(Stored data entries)
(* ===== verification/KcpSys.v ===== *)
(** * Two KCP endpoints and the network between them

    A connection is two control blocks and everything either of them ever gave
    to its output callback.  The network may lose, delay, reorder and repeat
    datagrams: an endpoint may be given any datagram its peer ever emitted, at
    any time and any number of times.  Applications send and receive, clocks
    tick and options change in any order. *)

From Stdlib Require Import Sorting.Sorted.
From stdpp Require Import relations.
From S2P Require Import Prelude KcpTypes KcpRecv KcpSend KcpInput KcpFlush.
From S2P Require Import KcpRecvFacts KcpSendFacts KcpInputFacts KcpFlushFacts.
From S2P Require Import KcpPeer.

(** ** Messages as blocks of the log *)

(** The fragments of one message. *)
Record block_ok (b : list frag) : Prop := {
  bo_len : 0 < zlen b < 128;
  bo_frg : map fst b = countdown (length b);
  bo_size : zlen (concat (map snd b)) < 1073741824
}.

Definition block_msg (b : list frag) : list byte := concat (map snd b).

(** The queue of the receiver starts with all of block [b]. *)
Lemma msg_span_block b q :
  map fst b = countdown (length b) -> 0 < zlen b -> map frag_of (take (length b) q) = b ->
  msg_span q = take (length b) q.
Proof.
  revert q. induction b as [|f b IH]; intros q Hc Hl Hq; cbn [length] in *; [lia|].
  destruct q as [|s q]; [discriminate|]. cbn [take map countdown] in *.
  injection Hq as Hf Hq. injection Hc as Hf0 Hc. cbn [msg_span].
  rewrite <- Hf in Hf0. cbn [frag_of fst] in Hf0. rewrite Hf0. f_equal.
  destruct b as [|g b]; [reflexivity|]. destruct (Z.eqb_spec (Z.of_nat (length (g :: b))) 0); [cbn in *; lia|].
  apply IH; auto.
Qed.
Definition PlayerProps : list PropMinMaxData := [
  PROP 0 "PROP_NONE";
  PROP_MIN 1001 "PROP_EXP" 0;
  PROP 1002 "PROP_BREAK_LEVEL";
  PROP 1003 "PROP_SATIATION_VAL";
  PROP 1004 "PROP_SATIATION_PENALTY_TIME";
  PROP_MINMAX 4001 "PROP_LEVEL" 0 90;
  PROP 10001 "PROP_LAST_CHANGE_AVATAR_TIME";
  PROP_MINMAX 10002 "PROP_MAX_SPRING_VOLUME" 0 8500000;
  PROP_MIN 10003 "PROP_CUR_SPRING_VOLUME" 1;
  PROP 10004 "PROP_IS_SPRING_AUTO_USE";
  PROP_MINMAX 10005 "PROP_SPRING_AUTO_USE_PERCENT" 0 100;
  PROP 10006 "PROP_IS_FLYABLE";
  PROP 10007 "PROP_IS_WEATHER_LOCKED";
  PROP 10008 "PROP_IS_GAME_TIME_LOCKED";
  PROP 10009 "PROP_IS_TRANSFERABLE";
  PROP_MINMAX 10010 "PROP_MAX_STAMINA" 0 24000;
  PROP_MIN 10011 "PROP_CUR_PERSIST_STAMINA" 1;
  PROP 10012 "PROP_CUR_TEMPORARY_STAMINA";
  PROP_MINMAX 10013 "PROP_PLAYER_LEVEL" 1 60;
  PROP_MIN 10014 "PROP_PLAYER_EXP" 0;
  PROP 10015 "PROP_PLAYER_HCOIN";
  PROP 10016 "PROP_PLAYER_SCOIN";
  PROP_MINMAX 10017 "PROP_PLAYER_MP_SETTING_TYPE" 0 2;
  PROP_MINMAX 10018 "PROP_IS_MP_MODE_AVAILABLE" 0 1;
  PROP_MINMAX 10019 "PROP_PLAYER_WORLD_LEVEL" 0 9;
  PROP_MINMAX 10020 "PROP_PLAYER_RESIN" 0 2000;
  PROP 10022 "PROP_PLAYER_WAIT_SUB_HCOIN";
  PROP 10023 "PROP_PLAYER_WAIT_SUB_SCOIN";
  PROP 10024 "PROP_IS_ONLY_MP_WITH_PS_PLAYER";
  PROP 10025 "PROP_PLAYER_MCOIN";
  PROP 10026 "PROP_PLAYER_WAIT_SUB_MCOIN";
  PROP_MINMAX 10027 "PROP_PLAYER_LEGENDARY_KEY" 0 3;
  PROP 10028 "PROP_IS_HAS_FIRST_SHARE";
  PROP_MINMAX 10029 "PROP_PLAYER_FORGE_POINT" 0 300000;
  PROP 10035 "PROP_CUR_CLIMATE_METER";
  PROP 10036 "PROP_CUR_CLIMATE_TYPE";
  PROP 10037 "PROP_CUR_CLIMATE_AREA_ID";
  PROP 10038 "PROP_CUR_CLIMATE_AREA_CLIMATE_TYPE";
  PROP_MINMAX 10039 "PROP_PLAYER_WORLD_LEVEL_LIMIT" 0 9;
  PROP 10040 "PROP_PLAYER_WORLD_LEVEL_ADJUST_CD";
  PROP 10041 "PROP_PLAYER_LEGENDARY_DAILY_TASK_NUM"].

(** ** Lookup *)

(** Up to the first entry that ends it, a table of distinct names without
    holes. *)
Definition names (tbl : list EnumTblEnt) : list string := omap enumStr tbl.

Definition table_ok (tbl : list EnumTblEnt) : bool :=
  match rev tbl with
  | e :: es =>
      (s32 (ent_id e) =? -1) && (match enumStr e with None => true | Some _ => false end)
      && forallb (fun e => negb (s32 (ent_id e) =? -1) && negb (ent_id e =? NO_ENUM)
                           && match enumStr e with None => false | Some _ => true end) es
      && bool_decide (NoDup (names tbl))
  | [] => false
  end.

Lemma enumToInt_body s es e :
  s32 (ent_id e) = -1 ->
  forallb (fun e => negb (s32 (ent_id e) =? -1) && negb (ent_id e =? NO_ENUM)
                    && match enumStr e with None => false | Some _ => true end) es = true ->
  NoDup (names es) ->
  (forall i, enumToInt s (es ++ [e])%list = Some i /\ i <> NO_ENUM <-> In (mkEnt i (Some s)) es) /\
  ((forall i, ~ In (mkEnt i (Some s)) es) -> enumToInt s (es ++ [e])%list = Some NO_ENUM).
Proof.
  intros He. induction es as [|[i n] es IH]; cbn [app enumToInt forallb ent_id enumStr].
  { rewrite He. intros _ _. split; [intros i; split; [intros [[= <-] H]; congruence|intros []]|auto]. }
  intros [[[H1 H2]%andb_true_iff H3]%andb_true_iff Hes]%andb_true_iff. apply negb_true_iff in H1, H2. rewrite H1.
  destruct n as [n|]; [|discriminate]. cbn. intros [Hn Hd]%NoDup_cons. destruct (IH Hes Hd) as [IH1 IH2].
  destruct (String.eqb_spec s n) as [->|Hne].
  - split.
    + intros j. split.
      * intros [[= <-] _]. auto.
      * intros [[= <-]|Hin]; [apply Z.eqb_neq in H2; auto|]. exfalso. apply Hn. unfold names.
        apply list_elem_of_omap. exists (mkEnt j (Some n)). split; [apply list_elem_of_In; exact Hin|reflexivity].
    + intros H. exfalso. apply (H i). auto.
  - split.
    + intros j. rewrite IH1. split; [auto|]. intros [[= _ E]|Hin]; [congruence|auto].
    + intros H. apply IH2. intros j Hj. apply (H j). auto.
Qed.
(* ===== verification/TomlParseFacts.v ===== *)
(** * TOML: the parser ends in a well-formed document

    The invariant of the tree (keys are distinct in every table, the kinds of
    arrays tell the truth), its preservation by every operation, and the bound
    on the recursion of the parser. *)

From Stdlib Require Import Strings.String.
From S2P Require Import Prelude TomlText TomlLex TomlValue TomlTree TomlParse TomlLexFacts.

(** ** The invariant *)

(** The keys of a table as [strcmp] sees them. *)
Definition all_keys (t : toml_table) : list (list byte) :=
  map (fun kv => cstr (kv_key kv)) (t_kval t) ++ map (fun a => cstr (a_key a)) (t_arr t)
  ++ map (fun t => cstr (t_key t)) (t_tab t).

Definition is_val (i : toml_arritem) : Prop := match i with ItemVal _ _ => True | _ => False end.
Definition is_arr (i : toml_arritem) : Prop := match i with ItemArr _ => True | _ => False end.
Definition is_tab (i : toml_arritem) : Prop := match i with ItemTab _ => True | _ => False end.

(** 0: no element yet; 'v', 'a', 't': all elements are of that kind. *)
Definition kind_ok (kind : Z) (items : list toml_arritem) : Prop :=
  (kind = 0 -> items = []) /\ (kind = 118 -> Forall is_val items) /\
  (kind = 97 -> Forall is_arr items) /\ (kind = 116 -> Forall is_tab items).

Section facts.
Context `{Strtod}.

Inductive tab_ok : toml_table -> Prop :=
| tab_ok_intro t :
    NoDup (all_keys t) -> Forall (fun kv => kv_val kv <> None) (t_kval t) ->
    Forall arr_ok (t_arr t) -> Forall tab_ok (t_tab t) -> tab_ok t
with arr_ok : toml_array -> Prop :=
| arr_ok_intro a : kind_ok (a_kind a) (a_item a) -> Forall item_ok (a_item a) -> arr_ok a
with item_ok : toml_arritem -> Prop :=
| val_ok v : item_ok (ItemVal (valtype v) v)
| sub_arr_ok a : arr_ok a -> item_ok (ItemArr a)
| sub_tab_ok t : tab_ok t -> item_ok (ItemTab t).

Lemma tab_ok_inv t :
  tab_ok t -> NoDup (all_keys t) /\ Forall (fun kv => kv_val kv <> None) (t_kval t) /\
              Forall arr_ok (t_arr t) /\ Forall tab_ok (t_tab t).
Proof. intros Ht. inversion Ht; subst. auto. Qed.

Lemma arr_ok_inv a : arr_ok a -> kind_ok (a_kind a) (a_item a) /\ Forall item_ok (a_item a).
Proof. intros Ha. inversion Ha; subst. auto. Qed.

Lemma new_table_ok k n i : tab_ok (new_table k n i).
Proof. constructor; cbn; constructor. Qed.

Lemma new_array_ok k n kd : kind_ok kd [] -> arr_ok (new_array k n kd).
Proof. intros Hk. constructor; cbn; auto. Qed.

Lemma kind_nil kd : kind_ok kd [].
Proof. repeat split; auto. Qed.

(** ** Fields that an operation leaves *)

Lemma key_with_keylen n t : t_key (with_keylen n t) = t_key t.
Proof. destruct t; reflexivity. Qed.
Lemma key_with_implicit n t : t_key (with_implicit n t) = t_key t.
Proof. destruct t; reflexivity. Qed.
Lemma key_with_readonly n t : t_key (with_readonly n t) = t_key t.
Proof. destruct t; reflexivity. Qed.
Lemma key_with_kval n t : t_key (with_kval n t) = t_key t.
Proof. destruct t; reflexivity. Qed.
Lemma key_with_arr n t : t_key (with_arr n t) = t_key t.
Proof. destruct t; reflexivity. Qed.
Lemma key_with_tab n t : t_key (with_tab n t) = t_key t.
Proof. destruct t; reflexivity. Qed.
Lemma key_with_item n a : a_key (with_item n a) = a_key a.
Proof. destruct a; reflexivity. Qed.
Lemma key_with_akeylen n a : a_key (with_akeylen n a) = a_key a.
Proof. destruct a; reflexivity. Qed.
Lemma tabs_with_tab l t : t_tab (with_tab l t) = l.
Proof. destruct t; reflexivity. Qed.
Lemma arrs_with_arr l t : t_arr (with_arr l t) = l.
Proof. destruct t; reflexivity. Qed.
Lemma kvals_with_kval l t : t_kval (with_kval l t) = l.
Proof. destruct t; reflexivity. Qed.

TASK:
Show all lines from the entries that hold "mkEnt".

EXERCISE RESULT:
  (forall i, enumToInt s (es ++ [e])%list = Some i /\ i <> NO_ENUM <-> In (mkEnt i (Some s)) es) /\
  ((forall i, ~ In (mkEnt i (Some s)) es) -> enumToInt s (es ++ [e])%list = Some NO_ENUM).
        apply list_elem_of_omap. exists (mkEnt j (Some n)). split; [apply list_elem_of_In; exact Hin|reflexivity].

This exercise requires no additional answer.